Data to examine section start

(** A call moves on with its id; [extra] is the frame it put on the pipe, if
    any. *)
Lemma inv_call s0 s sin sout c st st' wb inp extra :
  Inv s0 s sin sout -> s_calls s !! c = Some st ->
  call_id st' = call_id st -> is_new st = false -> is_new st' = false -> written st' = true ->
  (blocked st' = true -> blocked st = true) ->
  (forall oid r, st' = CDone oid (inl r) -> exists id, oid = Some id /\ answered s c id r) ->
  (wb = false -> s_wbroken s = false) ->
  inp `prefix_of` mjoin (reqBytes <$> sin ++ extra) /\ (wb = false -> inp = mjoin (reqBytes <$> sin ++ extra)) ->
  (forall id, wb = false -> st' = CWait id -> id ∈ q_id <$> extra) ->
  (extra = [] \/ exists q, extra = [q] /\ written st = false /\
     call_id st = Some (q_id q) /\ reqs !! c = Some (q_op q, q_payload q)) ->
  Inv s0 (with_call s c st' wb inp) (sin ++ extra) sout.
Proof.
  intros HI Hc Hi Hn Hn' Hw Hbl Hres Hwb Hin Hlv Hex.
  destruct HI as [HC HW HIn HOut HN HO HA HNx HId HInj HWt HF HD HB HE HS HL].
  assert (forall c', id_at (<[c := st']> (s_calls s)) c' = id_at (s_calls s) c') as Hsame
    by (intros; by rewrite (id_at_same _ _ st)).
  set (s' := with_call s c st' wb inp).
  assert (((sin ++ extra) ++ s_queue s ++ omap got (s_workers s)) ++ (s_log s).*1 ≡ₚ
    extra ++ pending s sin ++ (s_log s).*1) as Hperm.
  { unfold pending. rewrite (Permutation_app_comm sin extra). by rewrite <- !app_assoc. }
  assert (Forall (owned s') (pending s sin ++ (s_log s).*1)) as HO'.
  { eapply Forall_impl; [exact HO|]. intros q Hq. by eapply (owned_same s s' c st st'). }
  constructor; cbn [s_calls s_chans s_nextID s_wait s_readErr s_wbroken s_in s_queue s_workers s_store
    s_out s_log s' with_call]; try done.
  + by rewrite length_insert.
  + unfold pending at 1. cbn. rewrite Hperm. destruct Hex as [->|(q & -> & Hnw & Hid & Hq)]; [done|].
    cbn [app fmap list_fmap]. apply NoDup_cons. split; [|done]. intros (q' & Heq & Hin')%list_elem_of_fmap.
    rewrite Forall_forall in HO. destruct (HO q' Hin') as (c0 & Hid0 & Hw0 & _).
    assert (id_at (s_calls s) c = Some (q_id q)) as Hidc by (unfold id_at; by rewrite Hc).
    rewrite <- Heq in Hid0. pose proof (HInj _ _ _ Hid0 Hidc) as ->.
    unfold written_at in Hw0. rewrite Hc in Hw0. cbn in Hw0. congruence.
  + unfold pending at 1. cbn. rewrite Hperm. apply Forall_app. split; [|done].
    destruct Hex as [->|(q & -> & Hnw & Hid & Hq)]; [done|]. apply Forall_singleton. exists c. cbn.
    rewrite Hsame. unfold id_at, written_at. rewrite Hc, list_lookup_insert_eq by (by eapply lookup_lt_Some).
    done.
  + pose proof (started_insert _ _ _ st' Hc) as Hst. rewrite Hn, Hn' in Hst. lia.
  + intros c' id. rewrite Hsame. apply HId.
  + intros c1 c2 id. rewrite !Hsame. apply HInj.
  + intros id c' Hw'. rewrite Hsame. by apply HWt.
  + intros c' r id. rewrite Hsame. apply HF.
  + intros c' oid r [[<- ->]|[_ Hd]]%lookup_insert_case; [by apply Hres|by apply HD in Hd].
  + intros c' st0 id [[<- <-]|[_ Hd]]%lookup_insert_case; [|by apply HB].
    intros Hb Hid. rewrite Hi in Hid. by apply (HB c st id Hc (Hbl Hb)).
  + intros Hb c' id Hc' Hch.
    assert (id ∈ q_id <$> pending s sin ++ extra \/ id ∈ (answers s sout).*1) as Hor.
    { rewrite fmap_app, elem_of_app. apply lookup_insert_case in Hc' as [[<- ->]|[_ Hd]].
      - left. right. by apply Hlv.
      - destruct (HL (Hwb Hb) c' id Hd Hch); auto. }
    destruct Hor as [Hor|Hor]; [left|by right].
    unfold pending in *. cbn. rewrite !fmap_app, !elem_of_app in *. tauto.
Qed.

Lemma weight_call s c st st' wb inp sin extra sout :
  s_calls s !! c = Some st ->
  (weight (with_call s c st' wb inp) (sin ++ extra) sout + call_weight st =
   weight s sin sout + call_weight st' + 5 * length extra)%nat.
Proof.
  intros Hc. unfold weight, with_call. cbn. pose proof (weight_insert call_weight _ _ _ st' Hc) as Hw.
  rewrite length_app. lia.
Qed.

Data to examine section end
Data to examine section start

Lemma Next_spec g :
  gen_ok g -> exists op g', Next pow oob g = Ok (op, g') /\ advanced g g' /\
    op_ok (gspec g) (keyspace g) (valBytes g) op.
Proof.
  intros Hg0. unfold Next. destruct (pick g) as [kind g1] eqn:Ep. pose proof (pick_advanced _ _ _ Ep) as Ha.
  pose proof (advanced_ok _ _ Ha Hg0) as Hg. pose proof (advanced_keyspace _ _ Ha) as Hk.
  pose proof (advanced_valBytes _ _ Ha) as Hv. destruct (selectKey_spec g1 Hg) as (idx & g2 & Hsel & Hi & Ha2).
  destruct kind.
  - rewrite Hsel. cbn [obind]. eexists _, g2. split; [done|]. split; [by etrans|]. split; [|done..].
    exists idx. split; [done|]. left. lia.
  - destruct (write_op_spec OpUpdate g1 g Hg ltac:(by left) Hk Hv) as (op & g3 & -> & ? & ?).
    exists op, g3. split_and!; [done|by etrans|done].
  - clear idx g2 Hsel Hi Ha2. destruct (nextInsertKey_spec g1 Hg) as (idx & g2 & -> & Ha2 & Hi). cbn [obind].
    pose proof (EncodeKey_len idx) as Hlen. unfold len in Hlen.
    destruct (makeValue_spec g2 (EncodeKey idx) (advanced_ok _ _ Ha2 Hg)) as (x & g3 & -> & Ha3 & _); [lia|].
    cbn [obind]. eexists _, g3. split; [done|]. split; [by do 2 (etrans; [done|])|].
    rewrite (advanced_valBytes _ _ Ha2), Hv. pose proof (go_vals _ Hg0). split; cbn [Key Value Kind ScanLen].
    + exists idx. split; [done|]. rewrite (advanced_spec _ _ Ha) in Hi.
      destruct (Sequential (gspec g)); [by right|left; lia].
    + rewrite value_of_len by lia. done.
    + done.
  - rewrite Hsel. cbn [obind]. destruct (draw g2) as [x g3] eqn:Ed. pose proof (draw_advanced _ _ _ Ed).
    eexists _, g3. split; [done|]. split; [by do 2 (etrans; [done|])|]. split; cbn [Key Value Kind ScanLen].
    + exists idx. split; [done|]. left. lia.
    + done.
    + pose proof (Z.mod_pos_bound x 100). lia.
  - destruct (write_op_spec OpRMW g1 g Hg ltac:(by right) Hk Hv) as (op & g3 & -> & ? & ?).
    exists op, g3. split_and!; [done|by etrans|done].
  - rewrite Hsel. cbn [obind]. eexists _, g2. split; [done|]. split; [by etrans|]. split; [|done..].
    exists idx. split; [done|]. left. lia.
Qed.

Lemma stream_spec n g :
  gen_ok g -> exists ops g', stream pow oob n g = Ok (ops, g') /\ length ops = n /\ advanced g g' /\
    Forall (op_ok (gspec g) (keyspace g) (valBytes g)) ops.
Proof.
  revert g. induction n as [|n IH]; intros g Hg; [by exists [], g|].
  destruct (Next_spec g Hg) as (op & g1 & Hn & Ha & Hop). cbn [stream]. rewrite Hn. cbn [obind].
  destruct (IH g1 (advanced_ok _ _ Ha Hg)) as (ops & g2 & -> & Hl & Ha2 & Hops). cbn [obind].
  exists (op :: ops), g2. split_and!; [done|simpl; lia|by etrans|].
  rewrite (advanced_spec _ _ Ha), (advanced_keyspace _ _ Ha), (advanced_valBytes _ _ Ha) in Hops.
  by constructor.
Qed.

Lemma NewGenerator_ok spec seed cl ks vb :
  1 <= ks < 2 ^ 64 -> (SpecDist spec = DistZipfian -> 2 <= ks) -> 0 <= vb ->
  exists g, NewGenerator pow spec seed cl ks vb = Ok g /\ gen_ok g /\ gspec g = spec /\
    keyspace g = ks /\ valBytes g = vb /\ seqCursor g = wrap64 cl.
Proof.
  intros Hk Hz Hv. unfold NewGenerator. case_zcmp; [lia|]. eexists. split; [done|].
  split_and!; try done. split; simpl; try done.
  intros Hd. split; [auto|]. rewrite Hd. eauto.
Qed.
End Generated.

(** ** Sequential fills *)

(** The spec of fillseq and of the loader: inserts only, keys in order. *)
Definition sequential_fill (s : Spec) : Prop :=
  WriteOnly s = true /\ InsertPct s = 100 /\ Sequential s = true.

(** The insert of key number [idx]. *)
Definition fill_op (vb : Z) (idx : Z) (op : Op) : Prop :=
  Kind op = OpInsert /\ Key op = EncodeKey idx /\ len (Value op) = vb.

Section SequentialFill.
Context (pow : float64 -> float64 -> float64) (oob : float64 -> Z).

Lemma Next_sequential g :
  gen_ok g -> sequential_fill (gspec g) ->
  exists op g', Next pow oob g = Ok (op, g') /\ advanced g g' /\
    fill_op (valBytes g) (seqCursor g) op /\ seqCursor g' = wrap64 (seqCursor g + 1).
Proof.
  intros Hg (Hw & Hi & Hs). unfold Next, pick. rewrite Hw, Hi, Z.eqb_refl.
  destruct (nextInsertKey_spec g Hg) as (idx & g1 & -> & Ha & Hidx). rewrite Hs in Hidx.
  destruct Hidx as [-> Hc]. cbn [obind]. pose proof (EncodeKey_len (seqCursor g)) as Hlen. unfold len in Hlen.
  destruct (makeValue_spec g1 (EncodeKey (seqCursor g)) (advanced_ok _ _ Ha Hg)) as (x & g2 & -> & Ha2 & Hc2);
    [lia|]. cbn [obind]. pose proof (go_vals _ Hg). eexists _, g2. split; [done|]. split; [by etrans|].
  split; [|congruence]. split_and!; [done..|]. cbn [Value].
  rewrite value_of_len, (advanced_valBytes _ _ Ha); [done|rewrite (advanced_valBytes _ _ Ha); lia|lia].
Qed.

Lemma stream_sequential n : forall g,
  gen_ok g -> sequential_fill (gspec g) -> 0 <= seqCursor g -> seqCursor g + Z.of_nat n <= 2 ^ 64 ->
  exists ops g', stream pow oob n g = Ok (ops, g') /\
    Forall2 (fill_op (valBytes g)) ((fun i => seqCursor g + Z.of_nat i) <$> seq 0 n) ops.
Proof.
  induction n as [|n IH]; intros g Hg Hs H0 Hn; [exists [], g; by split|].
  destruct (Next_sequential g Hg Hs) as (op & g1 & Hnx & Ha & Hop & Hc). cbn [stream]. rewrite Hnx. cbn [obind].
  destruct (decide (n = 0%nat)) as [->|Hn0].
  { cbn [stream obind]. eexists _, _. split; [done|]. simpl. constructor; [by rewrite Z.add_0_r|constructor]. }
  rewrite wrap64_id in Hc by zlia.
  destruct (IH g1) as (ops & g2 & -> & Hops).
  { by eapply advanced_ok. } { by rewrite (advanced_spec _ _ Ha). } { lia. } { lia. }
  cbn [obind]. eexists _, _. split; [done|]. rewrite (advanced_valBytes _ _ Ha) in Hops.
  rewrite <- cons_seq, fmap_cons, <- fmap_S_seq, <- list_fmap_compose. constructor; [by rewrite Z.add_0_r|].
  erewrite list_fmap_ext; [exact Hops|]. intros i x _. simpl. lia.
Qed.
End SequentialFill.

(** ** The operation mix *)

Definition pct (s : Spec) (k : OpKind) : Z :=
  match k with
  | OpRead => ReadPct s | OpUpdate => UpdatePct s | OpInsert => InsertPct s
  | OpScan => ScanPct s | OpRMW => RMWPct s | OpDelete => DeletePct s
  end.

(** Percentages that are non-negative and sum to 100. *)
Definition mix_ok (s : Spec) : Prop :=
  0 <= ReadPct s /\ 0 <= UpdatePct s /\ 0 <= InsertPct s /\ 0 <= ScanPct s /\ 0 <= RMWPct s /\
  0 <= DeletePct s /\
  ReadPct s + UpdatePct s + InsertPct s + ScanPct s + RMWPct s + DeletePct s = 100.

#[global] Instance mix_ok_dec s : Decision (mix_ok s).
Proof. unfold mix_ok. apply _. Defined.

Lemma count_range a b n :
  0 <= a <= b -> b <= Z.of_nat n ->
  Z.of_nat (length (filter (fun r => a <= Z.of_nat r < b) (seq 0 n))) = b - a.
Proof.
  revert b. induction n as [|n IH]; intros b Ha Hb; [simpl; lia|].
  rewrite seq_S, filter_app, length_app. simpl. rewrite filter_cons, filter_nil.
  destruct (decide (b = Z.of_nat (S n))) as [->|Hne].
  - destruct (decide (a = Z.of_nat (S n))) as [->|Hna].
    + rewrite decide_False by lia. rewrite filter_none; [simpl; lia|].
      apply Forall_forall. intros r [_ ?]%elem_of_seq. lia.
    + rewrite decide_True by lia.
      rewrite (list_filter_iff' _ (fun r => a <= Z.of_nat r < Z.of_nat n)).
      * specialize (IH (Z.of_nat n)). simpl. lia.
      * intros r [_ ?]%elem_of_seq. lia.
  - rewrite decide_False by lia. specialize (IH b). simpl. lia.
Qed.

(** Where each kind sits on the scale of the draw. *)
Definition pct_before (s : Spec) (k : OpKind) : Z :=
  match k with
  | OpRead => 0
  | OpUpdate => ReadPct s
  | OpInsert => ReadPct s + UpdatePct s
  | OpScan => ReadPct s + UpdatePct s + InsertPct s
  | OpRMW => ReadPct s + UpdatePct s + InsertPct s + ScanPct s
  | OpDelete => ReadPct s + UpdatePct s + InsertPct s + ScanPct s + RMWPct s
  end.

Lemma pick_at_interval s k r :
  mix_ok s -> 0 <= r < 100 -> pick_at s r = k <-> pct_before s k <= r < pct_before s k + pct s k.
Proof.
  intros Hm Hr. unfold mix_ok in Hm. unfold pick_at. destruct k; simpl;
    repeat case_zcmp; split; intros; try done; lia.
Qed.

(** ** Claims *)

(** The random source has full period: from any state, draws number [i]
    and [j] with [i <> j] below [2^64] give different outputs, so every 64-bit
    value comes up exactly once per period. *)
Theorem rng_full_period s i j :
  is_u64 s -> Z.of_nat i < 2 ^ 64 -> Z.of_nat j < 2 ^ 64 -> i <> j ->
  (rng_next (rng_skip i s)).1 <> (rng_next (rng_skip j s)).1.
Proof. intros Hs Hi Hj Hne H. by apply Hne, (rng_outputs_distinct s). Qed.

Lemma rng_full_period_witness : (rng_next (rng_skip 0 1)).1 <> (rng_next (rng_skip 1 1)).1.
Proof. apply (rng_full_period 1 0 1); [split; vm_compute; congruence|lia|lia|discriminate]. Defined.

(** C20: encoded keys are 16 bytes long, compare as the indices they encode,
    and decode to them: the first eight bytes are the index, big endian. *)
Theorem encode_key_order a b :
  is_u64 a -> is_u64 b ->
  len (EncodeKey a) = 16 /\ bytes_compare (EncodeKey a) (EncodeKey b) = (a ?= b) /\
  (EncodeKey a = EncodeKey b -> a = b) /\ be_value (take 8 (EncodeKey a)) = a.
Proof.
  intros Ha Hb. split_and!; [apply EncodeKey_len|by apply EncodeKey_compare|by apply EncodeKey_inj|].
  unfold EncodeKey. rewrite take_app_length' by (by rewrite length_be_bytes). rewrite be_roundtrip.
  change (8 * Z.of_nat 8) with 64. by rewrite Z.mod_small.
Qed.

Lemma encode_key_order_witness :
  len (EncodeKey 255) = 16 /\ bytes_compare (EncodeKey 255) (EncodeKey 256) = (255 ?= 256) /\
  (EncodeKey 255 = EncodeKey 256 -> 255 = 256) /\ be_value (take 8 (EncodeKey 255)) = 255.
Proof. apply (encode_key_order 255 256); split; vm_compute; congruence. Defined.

Data to examine section end

* [Exercise aim]:
Would you please write out, exactly and with no other lines, the stretch of the listing above from the line containing "(blocked st' = true" through the line containing "set (s' := with_call s c st' wb inp)."?

* [Response to the exercise]:
  (blocked st' = true -> blocked st = true) ->
  (forall oid r, st' = CDone oid (inl r) -> exists id, oid = Some id /\ answered s c id r) ->
  (wb = false -> s_wbroken s = false) ->
  inp `prefix_of` mjoin (reqBytes <$> sin ++ extra) /\ (wb = false -> inp = mjoin (reqBytes <$> sin ++ extra)) ->
  (forall id, wb = false -> st' = CWait id -> id ∈ q_id <$> extra) ->
  (extra = [] \/ exists q, extra = [q] /\ written st = false /\
     call_id st = Some (q_id q) /\ reqs !! c = Some (q_op q, q_payload q)) ->
  Inv s0 (with_call s c st' wb inp) (sin ++ extra) sout.
Proof.
  intros HI Hc Hi Hn Hn' Hw Hbl Hres Hwb Hin Hlv Hex.
  destruct HI as [HC HW HIn HOut HN HO HA HNx HId HInj HWt HF HD HB HE HS HL].
  assert (forall c', id_at (<[c := st']> (s_calls s)) c' = id_at (s_calls s) c') as Hsame
    by (intros; by rewrite (id_at_same _ _ st)).
  set (s' := with_call s c st' wb inp).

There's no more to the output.